Nothing is so fatiguing as the eternal hanging on of an uncompleted task. ~William James

Thursday, January 14, 2010

What am I Doing in the 19th Century?
























In an earlier post, I wrote about my years of grappling with Tillie Olsen’s Silences.  Since finally finishing the book, I have been thinking about Olsen’s accounts of mothers who were writers, herself included.   I think back to images I have held since reading Adrienne Rich’s Of Woman Born, mentioned in passing by Olsen.  And to the story of A.S. Byatt’s character Stephanie Potter, whose freakish accidental death in Still Life cuts short her halting attempts to resurrect her intellectual work, in the midst of young motherhood.

Adrienne Rich wrote memorably of herself as a mother of young children in the 1950s, and the strong emotions that tore at her as she fought to maintain something of herself and her work.  The fictional Stephanie Potter existed in this same time period, an ocean away.  Olsen was raising her children, as she said, “without household help,” in the 1940s and 1950s. 

Among the essays that make up Silences is Olsen’s treatment of Rebecca Harding Davis, who published Life in the Iron Mills in 1861.  Her early promise was, in Olsen’s view, buried under the domestic demands of her relatively late marriage and ultimate motherhood.  Olsen tells us, too, of Harriet Beecher Stowe’s trials, quoting from a letter to her husband, who was apparently sympathetic.
      
Our children are just coming to the age when everything depends on my efforts. They are delicate in health, and nervous and excitable and need a mother’s whole attention. Can I lawfully divide my attention by literary efforts?  (Silences, p. 204)

Stowe’s history-changing Uncle Tom’s Cabin would wait another ten years, until she was thirty-nine.  She

wrote it in magazine serial installments—in between—when weary with teaching the children and tending the baby and buying provisions and mending and darning; much of it on the kitchen table as the younger Harriet Beecher Stowe had, when trying to get writing done fourteen years before.  The firm, flawless style of her girlhood letters was gone.  (Silences, p. 206)

My three children were born between 1977 and 1993.  Two are still at home.  I have known Rich’s torment, followed Stephanie’s regimen, mirrored Olsen’s episodic pattern.  I have written, nearly to the word, Stowe’s lament.  Why am I seemingly mired in a time before my time?  What am I doing in the nineteen century, with my Subaru, my laptop, a dishwasher and central heating?  Why has technology not freed me to write?

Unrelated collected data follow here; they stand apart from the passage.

(* ===== verification/Client.v ===== *)
(** * Client: the revisioned watch of [controlplane/client.go] and [controlplane/watch.go]

    [Client] holds the fields the synchronization lock guards, the two channels of
    capacity one (true when a signal is pending), whether a transport is set, and the
    two caches.  One definition per function that runs under the lock; [now] is the
    reading of the clock (nanoseconds).  What the public-suffix list and protobuf
    durations answer are parameters ([Platform]); the caches are any [TimedStore]. *)
From S2P Require Import Prelude GoStrings GoNet Errors Cache.

(** ** Code outside the repository *)

(** [publicsuffix.EffectiveTLDPlusOne(domain)] succeeds; a [durationpb.Duration] with
    its [CheckValid() == nil] and [AsDuration()]. *)
Class Platform := {
  EffectiveTLDPlusOne_ok : string -> bool;
  Duration : Type;
  CheckValid : Duration -> bool;
  AsDuration : Duration -> Z
}.

(** ** Data *)

Inductive State :=
| StateStartup
| StateConnecting
| StateSynchronizing
| StateReady
| StateDisconnected
| StateShutdown.

#[export] Instance State_eq_dec : EqDecision State.
Proof. solve_decision. Defined.

Record snapshotState := mkSnapshot {
  sn_revision : Z;
  sn_expectedCursor : string;
  sn_previousCursor : string;
  sn_baseHosts : gmap string Z
}.

(** [cachedCredentials] and [cachedVBucket]: the payload is a pointer, nil in a
    negative entry. *)
Record cached (A : Type) := mkCached {
  ce_value : option A;
  ce_Found : bool;
  ce_Revision : Z;
  ce_TTL : Z
}.
Global Arguments mkCached {A} _ _ _ _.
Global Arguments ce_value {A} _.
Global Arguments ce_Found {A} _.
Global Arguments ce_Revision {A} _.
Global Arguments ce_TTL {A} _.

(** ** Watch messages ([api/v1]) *)

Section messages.
Context `{Platform}.

Record CredentialsDelta := mkCredentialsDelta {
  cd_AccessKeyId : string;
  cd_Remove : bool;
  cd_NegativeTtl : option Duration
}.

Record BaseHostDelta := mkBaseHostDelta { bh_Remove : bool; bh_BaseHost : string }.

Record VBucketDelta := mkVBucketDelta {
  vd_AccessKeyId : string;
  vd_BucketName : string;
  vd_Remove : bool;
  vd_NegativeTtl : option Duration
}.

(** The oneof; the message inside a variant may be nil. *)
Inductive watch_payload :=
| SnapshotBegin
| SynchronizationBarrier
| Heartbeat
| CredentialsEvent (d : option CredentialsDelta)
| BaseHostEvent (d : option BaseHostDelta)
| VbucketEvent (d : option VBucketDelta).

Record WatchEvent := mkWatchEvent {
  we_Event : option watch_payload;
  we_Revision : Z;
  we_Cursor : string
}.
End messages.

Definition vbucketCacheKey (accessKeyID bucketName : string) : string :=
  accessKeyID +:+ "/" +:+ bucketName.

(** A load returns an entry, loses a race, or asks for a resynchronization. *)
Inductive load_result (A : Type) :=
| LoadEntry (e : cached A)
| LoadRace
| LoadResync.
Global Arguments LoadEntry {A} _.
Global Arguments LoadRace {A}.
Global Arguments LoadResync {A}.

Section client.
Context `{Platform} {Cred Conf CC VC : Type}
  `{TimedStore CC string (cached Cred)} `{TimedStore VC string (cached Conf)}.

Record Client := mkClient {
  state : State;
  revision : Z;
  cursor : string;
  epoch : Z;
  snapshot : option snapshotState;
  lastGap : Z;
  requiredRevision : Z;
  lastTransition : Z;
  synchronizingSince : Z;
  baseHosts : gmap string Z;
  baseHostMax : Z;
  barrierRequired : bool;
  lastDisconnectReason : string;
  resync : bool;
  stateChanged : bool;
  connected : bool;
  credentials : CC;
  vbuckets : VC;
  watchGaps : Z
}.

I was born on the cusp of the changes many thought would bring relief, would allow women to “have it all.”  And yet, prior to the recent economic declines, many who could afford it were putting work on hold for motherhood, working part-time, changing careers to accommodate the kind of mothering we wanted to engage in.  We talked about “sequencing,” bumped our heads on glass ceilings, and some of us seemed determined to limit ourselves.   Add to this a new and powerful ideology of “natural” mothering, and in my case the “going native” phenomenon that lured me into the meaningful realities of my midwife dissertation subjects.  A perfect storm.

Olsen, again:

More than in any other human relationship, overwhelmingly more, motherhood means being instantly interruptable, responsive, responsible. Children need one now (and remember, in our society, the family must often try to be the center for love and health the outside world is not). The very fact that these are real needs, that one feels them as one's own (love, not duty); that there is no one else responsible for these needs, gives them primacy. It is distraction, not meditation, that becomes habitual; interruption, not continuity; spasmodic, not constant toil.... Work interrupted, deferred, relinquished, makes blockage--at best, lesser accomplishment. Unused capacities atrophy, cease to be.” (Silences 18-19)

And yet, in the nineteenth century, before washers and dryers and daycare, atrophy notwithstanding, a beleaguered mother of six surviving children changed the course of debate concerning slavery.  Who am I to sit in mourning for my weakened muse?